I cannot be totally serious in seeking an explanation but, perhaps, we ultimately need to agree on one and I do believe someone with deep expertise ought to do a synthesis (the closest I read to an attempt was Warren Chin’s recent, maverick, account, War, Technology and the State).

Back in the humdrum, real, world, UK science and tech policy has several purposes which are much more practical and indeed, useful. Therefore, unfortunately, we need to understand how policy could cater to the notions of the powerful, while also being rational in the conventional sense. By this I mean that the country would be perceived as scientifically prestigious with an indispensable position at the “top table” while avoiding excessive opportunity costs.

(High tech policy would be considered separate, and delivered at a much lower budget, than other major science policies, such as those intended to support the delivery of societal goals like decarbonization, pollution control and public health; and to strengthen prestigious regional universities distributed across the country, notably in economically under-performing regions. Experience suggests these varied goals should be kept separate and delivered through separate policies and, indeed, by separate organizations. For example, regional budgets ought to be delivered autonomously by regional authorities, with any minimal central capacity concerned solely with advisory and PR.)

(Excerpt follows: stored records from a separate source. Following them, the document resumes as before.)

Definition unmask_interrupt (vector : Z) : M status_t :=
  if vector >=? INT_VECTORS cfg then
    pure ERR_INVALID_ARGS
  else
    spin_lock_irqsave ;;
    enable vector true ;;
    spin_unlock_irqrestore ;;
    pure NO_ERROR.

(** *** The dispatcher *)

Definition in_table (vector : Z) : bool :=
  (0 <=? vector) && (vector <? INT_VECTORS cfg).

Definition store_handler_arg (vector a : Z) : M unit :=
  fun m =>
    (tt,
     {| ports := ports m;
        irqMask_0 := irqMask_0 m;
        irqMask_1 := irqMask_1 m;
        int_handler_table := fun i =>
          if i =? vector
          then {| handler := handler (int_handler_table m i); arg := a |}
          else int_handler_table m i |},
     []).

Definition store_handler_handler (vector h : Z) : M unit :=
  fun m =>
    (tt,
     {| ports := ports m;
        irqMask_0 := irqMask_0 m;
        irqMask_1 := irqMask_1 m;
        int_handler_table := fun i =>
          if i =? vector
          then {| handler := h; arg := arg (int_handler_table m i) |}
          else int_handler_table m i |},
     []).

(** What the code behind each function pointer does when called with an
    argument: it may change the machine in any way and returns its
    rescheduling decision. *)
Variable handlers : Z -> Z -> machine -> handler_return * machine.

Definition call_handler (fn a : Z) : M handler_return :=
  fun m => let '(r, m') := handlers fn a m in (r, m', [EvCall fn a]).

Definition platform_irq (frame : x86_iframe_t) : machine -> outcome handler_return :=
  (* get the current vector *)
  let vector := vector frame in
  DEBUG_ASSERT (vector >=? 0x20) (fun m =>
    if in_table vector then
      returning
        ((* deliver the interrupt *)
         ret <- (if truthy (handler (int_handler_table m vector))
                 then call_handler (handler (int_handler_table m vector))
                                   (arg (int_handler_table m vector))
                 else pure INT_NO_RESCHEDULE) ;;
         (* ack the interrupt *)
         issueEOI vector ;;
         pure ret) m
    else OutOfBounds m []).

Definition register_int_handler (vector handler arg : Z) : machine -> outcome unit :=
  if vector >=? INT_VECTORS cfg then
    panic
  else
    returning
      (spin_lock_irqsave ;;
       store_handler_arg vector arg ;;
       store_handler_handler vector handler ;;
       spin_unlock_irqrestore).

End Driver.

(** ** A machine to run on *)

(** The machine at power-on: the statics are zero-initialised; the ports
    hold zero as well (any content would do, the remap routine overwrites
    what the driver later reads). *)
Definition power_on : machine :=
  {| ports := fun _ => 0;
     irqMask_0 := 0;
     irqMask_1 := 0;
     int_handler_table := fun _ => {| handler := 0; arg := 0 |} |}.

(** Running a list of computations in order, from a machine. *)
Fixpoint run_all {A : Type} (cs : list (M A)) (m : machine) : machine :=
  match cs with
  | [] => m
  | c :: cs' => run_all cs' (final (c m))
  end.

(** The machine once [platform_init_interrupts] has run on the PC layout. *)
Definition booted : machine := final (platform_init_interrupts pc_layout power_on).

(** ** Reading the state *)

(** What [inp] returns from the two mask registers. *)
Definition mask_register_1 (m : machine) : Z := uint8 (ports m (PIC1 + 1)).
Definition mask_register_2 (m : machine) : Z := uint8 (ports m (PIC2 + 1)).

(** The caches agree with the registers they mirror. *)
Definition coherent (m : machine) : Prop :=
  irqMask_0 m = mask_register_1 m /\ irqMask_1 m = mask_register_2 m.

(** The read-modify-write-readback block that [enable] repeats for the
    master's and for the slave's mask, with the modification as [f]. *)
Definition rmw_irqMask_0 (f : Z -> Z) : M unit :=
  x <- inp (PIC1 + 1) ;; store_irqMask_0 x ;;
  c <- load_irqMask_0 ;; store_irqMask_0 (f c) ;;
  c <- load_irqMask_0 ;; outp (PIC1 + 1) c ;;
  x <- inp (PIC1 + 1) ;; store_irqMask_0 x.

Given the country had historically focused on science and research in universities, over decades, the high technology program would build on such experience sustaining esoteric academic expertise.

The UK has experimented with different kinds of delivery mechanism. Typically, these interventions revolved around one or more of the following:

  • University consortia, featuring, in a prominent role, one or more of the four leading universities.
  • Programs managed in conjunction with large, historically « British » firms (e.g., Energy Technologies Institute).
  • Programs managed in conjunction with large overseas firms (e.g., Google).
  • Programs designed to encourage patenting of university research through technology transfer offices and the creation of “spin outs”.

While all these varied initiatives had limitations, the major learning was that the most effective policy was developed through a combination of approaches across a range of targeted high technology areas.

Specific measures typically included:

  • High quality scientific publications in major international journals (basic requirement).
  • Generation of extensive grey literature such as policy reports through an additional “social science” module.
  • Active participation in relevant multilateral forums; international travel to conferences. Senior figures capable of championing the program on the international stage and among decision-makers in the private sector and governments.
  • PhD training for a combination of UK residents and overseas students.
  • Innovative PR activities.

The proposed new high tech program would seek to shepherd current high tech initiatives into a single policy with a unitary budget, likely with a single strategy group, and a single social science and PR module “think tank” (the latter, primarily aimed at generating grey literature such as policy reports likely to resonate with influential target audiences in Asia, Europe, the USA, and multilateral forums). Ministerial announcements would be planned with the goal of telling a simple, compelling story as it unfolded.

Outside of these areas of activity, there would be flexibility in the scientific programs, as each high tech field has its own ways of working; there ought to be minimum interference in existing structures, with the goal of placing leading scientists in overall control of the scientific program and ensuring a maximum degree of scientific autonomy.

I currently have concerns about the scientific quality of the UK research enterprise, despite claims it is “world-leading”. The modest goal would therefore be at a minimum to sustain quality and international visibility centered around a charismatic group of leading scientists in the universities; the program would be appraised on that basis.